Restate the entire listing word for word.

● ● ● ● ●

(** ** What the terminal shows *)

Section on_screen.
Context {W : Type} `{Port W} (t0 : term).
Implicit Types (c : console W) (sh : cli_instance W).

(** The terminal, started at [t0], after what has been sent. *)
Definition screen sh : term := term_run (edit_cols sh) (wire (env (con sh))) t0.

Definition sizes_ok sh : Prop :=
  line_ok (inp sh) /\ length (line (inp sh)) = CLI_CMD_BUFFER_SIZE /\
  (length (prompt sh) < CLI_PROMPT_BUFFER_SIZE)%nat /\ (term_width sh = 0 \/ 20 <= term_width sh <= 255).

Definition quiet sh : Prop := out_buf (con sh) = [] /\ tx_failed (con sh) = false.

(** The render from row [b] is the prompt and the line, and nothing else. *)
Record displayed (b : Z) sh : Prop := {
  di_text : shows_from (edit_cols sh) b (shown sh) (screen sh);
  di_cursor : cursor_at (edit_cols sh) b (pcur_of sh) (screen sh);
  di_rows : old_rows (rend sh) = Z.of_nat (length (shown sh)) / edit_cols sh + 1;
  di_row : draw_row (rend sh) = pcur_of sh / edit_cols sh;
}.

Lemma cols_bounds sh : sizes_ok sh -> 20 <= edit_cols sh <= 255.
Proof. intros (_ & _ & _ & Hw). unfold edit_cols, CLI_TERM_WIDTH. case_if; lia. Qed.

Lemma shown_bounds sh : sizes_ok sh ->
  0 <= pcur_of sh <= Z.of_nat (length (shown sh)) /\ (length (shown sh) < 276)%nat.
Proof.
  intros ([Hc Hl] & Hsz & Hp & _). pose proof (length_shown sh (conj Hc Hl)) as E.
  unfold pcur_of, CLI_CMD_BUFFER_SIZE, CLI_PROMPT_BUFFER_SIZE in *. lia.
Qed.
Definition lines : list (list Z) := [str "led on"; str "echo x"; str "log"].
Lemma lines_ok : Forall entry_ok lines.
Proof. repeat constructor; (apply Nat.ltb_lt; reflexivity) || done. Qed.

(** On the middle entry, one step up and one step down. *)
Lemma cli_history_prev_correct_witness :
  exists sh', cli_history_prev (demo [] [] (ring lines true 7)) = Some sh' /\
    recalled (demo [] [] (ring lines true 7)) sh' lines 0.
Proof.
  apply (cli_history_prev_correct (demo [] [] (ring lines true 7)) lines (Some 1%nat)).
  - apply ring_rep; [apply Nat.leb_le; reflexivity|apply lines_ok].
  - split_and!; [apply Nat.ltb_lt; reflexivity|reflexivity|reflexivity].
  - reflexivity.
Defined.

Lemma cli_history_next_correct_witness :
  exists sh', cli_history_next (demo [] [] (ring lines true 7)) = Some sh' /\
    recalled (demo [] [] (ring lines true 7)) sh' lines 2.
Proof.
  apply (cli_history_next_correct (demo [] [] (ring lines true 7)) lines (Some 1%nat)).
  - apply ring_rep; [apply Nat.leb_le; reflexivity|apply lines_ok].
  - split_and!; [apply Nat.ltb_lt; reflexivity|reflexivity|reflexivity].
  - reflexivity.
Defined.

(** A full ring: three entries of 150, 150 and 200 bytes; 20 more evict one. *)
Definition full : list (list Z) := [replicate 150 97; replicate 150 98; replicate 200 99].
Lemma cli_history_add_correct_witness :
  exists h', cli_history_add (replicate 20 100) (ring full false 0) = Some h' /\ hist_nav_on h' = false /\ hist_nav h' = 0%nat /\
    exists k, hist_rep h' (drop k full ++ [replicate 20 100]) /\
      (forall j, (j < k)%nat -> (CLI_HISTORY_BUFFER_SIZE < length (packed (drop j full ++ [replicate 20 100%Z])))%nat).
Proof.
  apply (cli_history_add_correct (ring full false 0) full (replicate 20 100)).
  - apply ring_rep; [apply Nat.leb_le; reflexivity|].
    repeat (apply Forall_cons_2; [split; [apply Forall_replicate; done|split; apply Nat.ltb_lt; reflexivity]|]).
    apply Forall_nil_2.
  - apply Forall_replicate. done.
Defined.
End HistoryExample.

● ● ● ● ●

» REPLY:
(** ** What the terminal shows *)

Section on_screen.
Context {W : Type} `{Port W} (t0 : term).
Implicit Types (c : console W) (sh : cli_instance W).

(** The terminal, started at [t0], after what has been sent. *)
Definition screen sh : term := term_run (edit_cols sh) (wire (env (con sh))) t0.

Definition sizes_ok sh : Prop :=
  line_ok (inp sh) /\ length (line (inp sh)) = CLI_CMD_BUFFER_SIZE /\
  (length (prompt sh) < CLI_PROMPT_BUFFER_SIZE)%nat /\ (term_width sh = 0 \/ 20 <= term_width sh <= 255).

Definition quiet sh : Prop := out_buf (con sh) = [] /\ tx_failed (con sh) = false.

(** The render from row [b] is the prompt and the line, and nothing else. *)
Record displayed (b : Z) sh : Prop := {
  di_text : shows_from (edit_cols sh) b (shown sh) (screen sh);
  di_cursor : cursor_at (edit_cols sh) b (pcur_of sh) (screen sh);
  di_rows : old_rows (rend sh) = Z.of_nat (length (shown sh)) / edit_cols sh + 1;
  di_row : draw_row (rend sh) = pcur_of sh / edit_cols sh;
}.

Lemma cols_bounds sh : sizes_ok sh -> 20 <= edit_cols sh <= 255.
Proof. intros (_ & _ & _ & Hw). unfold edit_cols, CLI_TERM_WIDTH. case_if; lia. Qed.

Lemma shown_bounds sh : sizes_ok sh ->
  0 <= pcur_of sh <= Z.of_nat (length (shown sh)) /\ (length (shown sh) < 276)%nat.
Proof.
  intros ([Hc Hl] & Hsz & Hp & _). pose proof (length_shown sh (conj Hc Hl)) as E.
  unfold pcur_of, CLI_CMD_BUFFER_SIZE, CLI_PROMPT_BUFFER_SIZE in *. lia.
Qed.
Definition lines : list (list Z) := [str "led on"; str "echo x"; str "log"].
Lemma lines_ok : Forall entry_ok lines.
Proof. repeat constructor; (apply Nat.ltb_lt; reflexivity) || done. Qed.

(** On the middle entry, one step up and one step down. *)
Lemma cli_history_prev_correct_witness :
  exists sh', cli_history_prev (demo [] [] (ring lines true 7)) = Some sh' /\
    recalled (demo [] [] (ring lines true 7)) sh' lines 0.
Proof.
  apply (cli_history_prev_correct (demo [] [] (ring lines true 7)) lines (Some 1%nat)).
  - apply ring_rep; [apply Nat.leb_le; reflexivity|apply lines_ok].
  - split_and!; [apply Nat.ltb_lt; reflexivity|reflexivity|reflexivity].
  - reflexivity.
Defined.

Lemma cli_history_next_correct_witness :
  exists sh', cli_history_next (demo [] [] (ring lines true 7)) = Some sh' /\
    recalled (demo [] [] (ring lines true 7)) sh' lines 2.
Proof.
  apply (cli_history_next_correct (demo [] [] (ring lines true 7)) lines (Some 1%nat)).
  - apply ring_rep; [apply Nat.leb_le; reflexivity|apply lines_ok].
  - split_and!; [apply Nat.ltb_lt; reflexivity|reflexivity|reflexivity].
  - reflexivity.
Defined.

(** A full ring: three entries of 150, 150 and 200 bytes; 20 more evict one. *)
Definition full : list (list Z) := [replicate 150 97; replicate 150 98; replicate 200 99].
Lemma cli_history_add_correct_witness :
  exists h', cli_history_add (replicate 20 100) (ring full false 0) = Some h' /\ hist_nav_on h' = false /\ hist_nav h' = 0%nat /\
    exists k, hist_rep h' (drop k full ++ [replicate 20 100]) /\
      (forall j, (j < k)%nat -> (CLI_HISTORY_BUFFER_SIZE < length (packed (drop j full ++ [replicate 20 100%Z])))%nat).
Proof.
  apply (cli_history_add_correct (ring full false 0) full (replicate 20 100)).
  - apply ring_rep; [apply Nat.leb_le; reflexivity|].
    repeat (apply Forall_cons_2; [split; [apply Forall_replicate; done|split; apply Nat.ltb_lt; reflexivity]|]).
    apply Forall_nil_2.
  - apply Forall_replicate. done.
Defined.
End HistoryExample.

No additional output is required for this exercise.